● **AIM OF THE EXERCISE**
Everything from the line containing "[heap_lookup | discriminate" to the final line of the records below should be given again exactly, and nothing else.
-----
(** X6. The [realloc] to the declared length fails: the call returns
    [-ENOMEM]; the datagram has only been peeked at and is still at the
    head of the queue; the 16-byte block of the first pass is still
    allocated, and the call returns no pointer to it. *)
Theorem recv_resize_failure_keeps_datagram sk em s t w d src slen q sc :
  inbox w = Datagram d src slen :: q -> alloc_script w = false :: true :: sc ->
  (4 <= length d)%nat -> 0 < le_value (take 4 d) <= INT_MAX ->
  let len := le_value (take 4 d) in
  let p := Z.pos (brk w) in
  exists w' b,
    ecryptfs_recv_netlink sk em s t w = Done (- ENOMEM, em, s, t) w'
    /\ inbox w' = inbox w
    /\ heap w' !! p = Some b /\ length b = 16%nat
    /\ (forall a, a <> p -> heap w' !! a = heap w !! a)
    /\ alloc_script w' = sc
    /\ trace w' = trace w ++
         [CRealloc NULL 16 p; CRecvfrom p 16 16 MSG_PEEK (Z.min 16 (Z.of_nat (length d)));
          CRealloc p len NULL].
Proof.
  intros Hq Ha Hd HL len p.
  assert (Elen : le_value (take 4 d) = len) by reflexivity. clearbody len.
  rewrite Elen in HL.
  rewrite (receive_peek_pass sk em s t w d src _ q _ Hq Ha Hd).
  rewrite Elen. rewrite to_int_small by (unfold INT_MAX in HL; lia).
  rewrite receive_S. rewrite to_size_t_small by (unfold INT_MAX in HL; lia).
  erewrite run_bind
    by (eapply realloc_fail;
        [heap_lookup | discriminate | unfold PTRDIFF_MAX, INT_MAX in *; lia | reflexivity]).
  cbv beta. change (NULL =? NULL) with true. cbv iota.
  unfold get_errno at 1, bindM at 1, ret. world_simpl. fold p.
  do 2 eexists. split; [reflexivity|]. world_simpl.
  split; [reflexivity|].
  split; [apply lookup_insert_eq|].
  split; [rewrite length_overwrite; rewrite ?length_fmap, ?length_take, length_replicate; lia|].
  split.
  { intros a Hp. rewrite lookup_insert_ne by distinct. reflexivity. }
  split; [reflexivity|].
  rewrite <- !app_assoc. reflexivity.
Qed.

Lemma recv_resize_failure_keeps_datagram_witness :
  exists w' b,
    ecryptfs_recv_netlink 3 NULL None None
      (with_alloc_script [false; true] (quiet [Datagram example_request kernel 12]))
    = Done (- ENOMEM, NULL, None, None) w'
    /\ inbox w' = [Datagram example_request kernel 12]
    /\ heap w' !! 1 = Some b /\ length b = 16%nat.
Proof.
  destruct (recv_resize_failure_keeps_datagram 3 NULL None None
              (with_alloc_script [false; true] (quiet [Datagram example_request kernel 12]))
              example_request kernel 12 [] []
              eq_refl eq_refl ltac:(vm_compute; lia)
              ltac:(vm_compute; split; [reflexivity | discriminate]))
    as (w' & b & H1 & H2 & H3 & H4 & _).
  exists w', b. split; [exact H1|]. split; [exact H2|]. split; [exact H3 | exact H4].
Defined.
-----
● **SOLUTION TO THIS TASK**
        [heap_lookup | discriminate | unfold PTRDIFF_MAX, INT_MAX in *; lia | reflexivity]).
  cbv beta. change (NULL =? NULL) with true. cbv iota.
  unfold get_errno at 1, bindM at 1, ret. world_simpl. fold p.
  do 2 eexists. split; [reflexivity|]. world_simpl.
  split; [reflexivity|].
  split; [apply lookup_insert_eq|].
  split; [rewrite length_overwrite; rewrite ?length_fmap, ?length_take, length_replicate; lia|].
  split.
  { intros a Hp. rewrite lookup_insert_ne by distinct. reflexivity. }
  split; [reflexivity|].
  rewrite <- !app_assoc. reflexivity.
Qed.

Lemma recv_resize_failure_keeps_datagram_witness :
  exists w' b,
    ecryptfs_recv_netlink 3 NULL None None
      (with_alloc_script [false; true] (quiet [Datagram example_request kernel 12]))
    = Done (- ENOMEM, NULL, None, None) w'
    /\ inbox w' = [Datagram example_request kernel 12]
    /\ heap w' !! 1 = Some b /\ length b = 16%nat.
Proof.
  destruct (recv_resize_failure_keeps_datagram 3 NULL None None
              (with_alloc_script [false; true] (quiet [Datagram example_request kernel 12]))
              example_request kernel 12 [] []
              eq_refl eq_refl ltac:(vm_compute; lia)
              ltac:(vm_compute; split; [reflexivity | discriminate]))
    as (w' & b & H1 & H2 & H3 & H4 & _).
  exists w', b. split; [exact H1|]. split; [exact H2|]. split; [exact H3 | exact H4].
Defined.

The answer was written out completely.